The first is Andrea Bieger who competed for West Germany at the 1976 Olympics. Her daughter Jana Bieger won the AA silver medal at the 2006 World Championships. Because Andrea Bieger finished 12th in the 1976 All-Around, this is probably the second strongest mother/daughter combination when they are measured based on performance in the AA.

Like the mother in the next example, Andrea Bieger is a 1x Olympian who should have been a 2x Olympian if not for the 1980 Olympic boycott.

Wu Jiani

Wu Jiani and Anna Li/Andrea Li

Anna Li was an alternate on the 2012 American Olympic team. Both of her parents won medals for China at the 1984 Olympics. There is also a second daughter involved as Andrea Li has found success just shy of the Olympic level. Andrea competed in the Nastia Liukin Cup and is on the verge of starting her NCAA career with the University of California. Their mother Wu Jiani was a staple of the Chinese team. Whereas Ma Yanhong was the most iconic Chinese gymnast from the late 1970s through the 1984 Olympics, Wu Jiani was China’s second most successful gymnast but her accomplishments were largely overshadowed by her more famous teammate.
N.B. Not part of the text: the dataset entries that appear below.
(* ===== verification/OrderedSet.v ===== *)
(** * The ordered set of pairs contiguous_allocator_t is built on

    kernel/lib/contig_alloc.h keeps its free ranges in two
    [ext::fast_set<pair<uintptr_t, uintptr_t>>].  [OrderedSet] is what it
    uses of that set and [OrderedSetLaws] what it relies on.  An iterator is
    named by the element it points at, and by [None] at the end.  Sorted
    lists are an instance. *)

From stdpp Require Import base tactics list numbers option sorting sets.
From S2P Require Import Prelude.

#[local] Open Scope Z_scope.

Abbreviation elt := (Z * Z)%type.

(** ext::less on pairs *)
Definition elt_lt (x y : elt) : Prop := x.1 < y.1 ∨ x.1 = y.1 ∧ x.2 < y.2.

#[export] Instance elt_lt_dec x y : Decision (elt_lt x y).
Proof. unfold elt_lt. apply _. Defined.
#[export] Instance elt_lt_trans : Transitive elt_lt.
Proof. intros x y z. unfold elt_lt. lia. Qed.

Lemma elt_lt_irrefl x : ¬ elt_lt x x.
Proof. unfold elt_lt. lia. Qed.
Lemma elt_trichotomy (x y : elt) : elt_lt x y ∨ x = y ∨ elt_lt y x.
Proof.
  destruct x as [a b], y as [c d]. unfold elt_lt. simpl.
  destruct (Z.lt_trichotomy a c) as [|[->|]]; auto.
  destruct (Z.lt_trichotomy b d) as [|[->|]]; auto.
Qed.

Class OrderedSet (S : Type) := {
  elems : S → list elt;
  set_empty : S;
  set_insert : elt → S → S * bool;          (* insert(x): was it new? *)
  set_erase : elt → S → S * bool;           (* erase(x), extract(x): was it there? *)
  set_lower_bound : elt → S → option elt;
  set_next : elt → S → option elt;          (* ++it *)
  set_prev : option elt → S → option elt    (* --it; None when it is begin() *)
}.

Class OrderedSetLaws (S : Type) `{OrderedSet S} := {
  law_sorted : ∀ s, StronglySorted elt_lt (elems s);   (* iteration order *)
  law_empty : elems set_empty = [];
  law_insert : ∀ e s x, x ∈ elems (set_insert e s).1 ↔ x = e ∨ x ∈ elems s;
  law_insert_new : ∀ e s, (set_insert e s).2 = bool_decide (e ∉ elems s);
  law_erase : ∀ e s x, x ∈ elems (set_erase e s).1 ↔ x ≠ e ∧ x ∈ elems s;
  law_erase_found : ∀ e s, (set_erase e s).2 = bool_decide (e ∈ elems s);
  law_lower_bound_some : ∀ e s x, set_lower_bound e s = Some x →
    x ∈ elems s ∧ ¬ elt_lt x e ∧ ∀ y, y ∈ elems s → ¬ elt_lt y e → ¬ elt_lt y x;
  law_lower_bound_none : ∀ e s, set_lower_bound e s = None → ∀ y, y ∈ elems s → elt_lt y e;
  law_next_some : ∀ e s x, set_next e s = Some x →
    x ∈ elems s ∧ elt_lt e x ∧ ∀ y, y ∈ elems s → elt_lt e y → ¬ elt_lt y x;
  law_next_none : ∀ e s, set_next e s = None → ∀ y, y ∈ elems s → ¬ elt_lt e y;
  law_prev_some : ∀ it s x, set_prev it s = Some x →
    x ∈ elems s ∧ (∀ e, it = Some e → elt_lt x e) ∧
    ∀ y, y ∈ elems s → (∀ e, it = Some e → elt_lt y e) → ¬ elt_lt x y;
  law_prev_none : ∀ it s, set_prev it s = None →
    ∀ y, y ∈ elems s → ∃ e, it = Some e ∧ ¬ elt_lt y e
}.

Lemma sorted_nodup l : StronglySorted elt_lt l → NoDup l.
Proof.
  induction 1 as [|y l Hl IH Hy]; constructor; [|done].
  intros Hin. apply (elt_lt_irrefl y). by apply (proj1 (Forall_forall _ _) Hy).
Qed.

Lemma law_nodup {S} `{OrderedSetLaws S} (s : S) : NoDup (elems s).
Proof. apply sorted_nodup, law_sorted. Qed.

Definition set_size {S} `{OrderedSet S} (s : S) : nat := length (elems s).

(** ** Sorted lists *)

Fixpoint slist_insert (e : elt) (l : list elt) : list elt :=
  match l with
  | [] => [e]
  | x :: l => if decide (elt_lt e x) then e :: x :: l
              else if decide (e = x) then x :: l else x :: slist_insert e l
  end.

Definition slist_first (P : elt → Prop) `{!∀ x, Decision (P x)} (l : list elt) : option elt :=
  head (filter P l).

Record slist := SList { slist_elems : list elt; slist_sorted : StronglySorted elt_lt slist_elems }.

Lemma slist_insert_elem e l x : x ∈ slist_insert e l ↔ x = e ∨ x ∈ l.
Proof.
  induction l as [|y l IH]; simpl; [set_solver|].
  case_decide; [set_solver|]. case_decide; [set_solver|]. rewrite elem_of_cons, IH. set_solver.
Qed.

Lemma slist_insert_sorted e l : StronglySorted elt_lt l → StronglySorted elt_lt (slist_insert e l).
Proof.
  induction 1 as [|y l Hl IH Hy]; simpl; [repeat constructor|].
  case_decide as H1.
  { constructor; [by constructor|]. constructor; [done|]. eapply Forall_impl; [done|].
    intros z Hz. by etrans. }
  case_decide as H2; [by constructor|]. constructor; [done|].
  apply Forall_forall. intros z [->|Hz]%slist_insert_elem; [|by apply (proj1 (Forall_forall _ _) Hy)].
  destruct (elt_trichotomy e y) as [|[|]]; done.
Qed.

Lemma slist_filter_sorted (P : elt → Prop) `{!∀ x, Decision (P x)} l :
  StronglySorted elt_lt l → StronglySorted elt_lt (filter P l).
Proof.
  induction 1 as [|y l Hl IH Hy]; [constructor|]. rewrite filter_cons. case_decide; [|done].
  constructor; [done|]. by apply Forall_filter.
Qed.

Definition slist_set_insert (e : elt) (s : slist) : slist * bool :=
  (SList (slist_insert e (slist_elems s)) (slist_insert_sorted e _ (slist_sorted s)),
   bool_decide (e ∉ slist_elems s)).
Definition slist_set_erase (e : elt) (s : slist) : slist * bool :=
  (SList (filter (λ x, x ≠ e) (slist_elems s)) (slist_filter_sorted _ _ (slist_sorted s)),
   bool_decide (e ∈ slist_elems s)).
Definition slist_prev (it : option elt) (s : slist) : option elt :=
  match it with
  | Some e => last (filter (λ x, elt_lt x e) (slist_elems s))
  | None => last (slist_elems s)
  end.

#[export] Instance slist_ordered_set : OrderedSet slist := {
  elems := slist_elems;
  set_empty := SList [] (SSorted_nil _);
  set_insert := slist_set_insert;
  set_erase := slist_set_erase;
  set_lower_bound := λ e s, slist_first (λ x, ¬ elt_lt x e) (slist_elems s);
  set_next := λ e s, slist_first (λ x, elt_lt e x) (slist_elems s);
  set_prev := slist_prev
}.

Lemma sorted_head_min (P : elt → Prop) `{!∀ x, Decision (P x)} l x :
  StronglySorted elt_lt l → slist_first P l = Some x →
  x ∈ l ∧ P x ∧ ∀ y, y ∈ l → P y → ¬ elt_lt y x.
Proof.
  intros Hl Hx. unfold slist_first in Hx. apply (slist_filter_sorted P) in Hl.
  assert (∀ y, y ∈ filter P l ↔ P y ∧ y ∈ l) as Hf by (intros y; apply list_elem_of_filter).
  destruct (filter P l) as [|z l'] eqn:E; [done|]. injection Hx as ->.
  destruct (proj1 (Hf x) ltac:(set_solver)) as [HP Hin]. split_and!; [done|done|].
  intros y Hy HPy Hlt. apply StronglySorted_inv in Hl as [_ Hl].
  pose proof (proj2 (Hf y) (conj HPy Hy)) as [->|Hy']%elem_of_cons; [by eapply elt_lt_irrefl|].
  apply (elt_lt_irrefl y). etrans; [done|]. by apply (proj1 (Forall_forall _ _) Hl).
Qed.

Lemma sorted_head_none (P : elt → Prop) `{!∀ x, Decision (P x)} l :
  slist_first P l = None → ∀ y, y ∈ l → ¬ P y.
Proof.
  unfold slist_first. intros E y Hy HP.
  assert (y ∈ filter P l) as Hin by (by apply list_elem_of_filter).
  destruct (filter P l); [by apply elem_of_nil in Hin|done].
Qed.

Lemma sorted_last_max l x :
  StronglySorted elt_lt l → last l = Some x → x ∈ l ∧ ∀ y, y ∈ l → ¬ elt_lt x y.
Proof.
  intros Hl Hx. apply last_Some in Hx as [l' ->]. split; [set_solver|].
  intros y [Hy|Hy%list_elem_of_singleton]%elem_of_app Hlt; [|subst; by eapply elt_lt_irrefl].
  apply (elt_lt_irrefl y). etrans; [|exact Hlt].
  eapply (StronglySorted_app_1_elem_of elt_lt l' [x]); [done|done|set_solver].
Qed.

#[export] Instance slist_laws : OrderedSetLaws slist.
Proof.
  split.
  - by intros [l Hl].
  - done.
  - intros e [l Hl] x. apply slist_insert_elem.
  - done.
  - intros e [l Hl] x. exact (list_elem_of_filter (λ y, y ≠ e) l x).
  - done.
  - intros e [l Hl] x Hx. by apply (sorted_head_min _ _ _ Hl) in Hx.
  - intros e [l Hl] Hx y Hy. pose proof (sorted_head_none _ _ Hx y Hy) as Hn.
    destruct (decide (elt_lt y e)); [done|]. by destruct Hn.
  - intros e [l Hl] x Hx. by apply (sorted_head_min _ _ _ Hl) in Hx.
  - intros e [l Hl] Hx. exact (sorted_head_none _ _ Hx).
  - intros it [l Hl] x Hx. destruct it as [e|]; simpl in Hx.
    + apply sorted_last_max in Hx as [[Hlt Hin]%list_elem_of_filter Hmax]; [|by apply slist_filter_sorted].
      split_and!; [done|by intros ? [= <-]|]. intros y Hy Hye. apply Hmax.
      apply list_elem_of_filter. auto.
    + apply sorted_last_max in Hx as [Hin Hmax]; [|done]. split_and!; [done|done|]. auto.
  - intros it [l Hl] Hx y Hy. destruct it as [e|]; simpl in Hx.
    + exists e. split; [done|]. intros Hlt. apply last_None in Hx.
      assert (y ∈ filter (λ x, elt_lt x e) l) as Hin by (by apply list_elem_of_filter).
      rewrite Hx in Hin. by apply elem_of_nil in Hin.
    + apply last_None in Hx. simpl in *. rewrite Hx in Hy. by apply elem_of_nil in Hy.
Qed.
In her time Wu Jiani was a fascinating gymnast, but gymnastics fans will be reluctant go out of their way to prop up her legacy. Both Wu Jiani and Anna Li have been linked to allegations of coaching abuse. It is a heartbreaking situation for the kids who (allegedly) suffered at their hands, and for Anna Li as she was born into a coaching family where these tactics were likely taught to her as acceptable behavior. In the case of Wu Jiani, she competed in her first official Olympics at the age of 18, but was a member of the 1980 boycott Olympic team when she was only 14 years old. It can only be imagined just how young Wu Jiani was when these coaching tactics were first instilled on her.

Abuse allegations are always heartbreaking. But when the culprit is a former high-caliber athlete who had success at a young age, it adds a level of cruelty to the situation. The most likely scenario is the coach is training gymnasts in the same abusive manner that she was once subjected to. This was intended as a fun article about mothers passing their gymnastics legacies on to their daughters and watching their children experience the same fulfillment in the sport that they did. But in the case of Anna Li/Wu Jiani, the things that were passed down from one generation to the next was allegations of behavior/tactics that caused harm on numerous gymnasts and repeated a cycle of abuse that the sport is trying to break.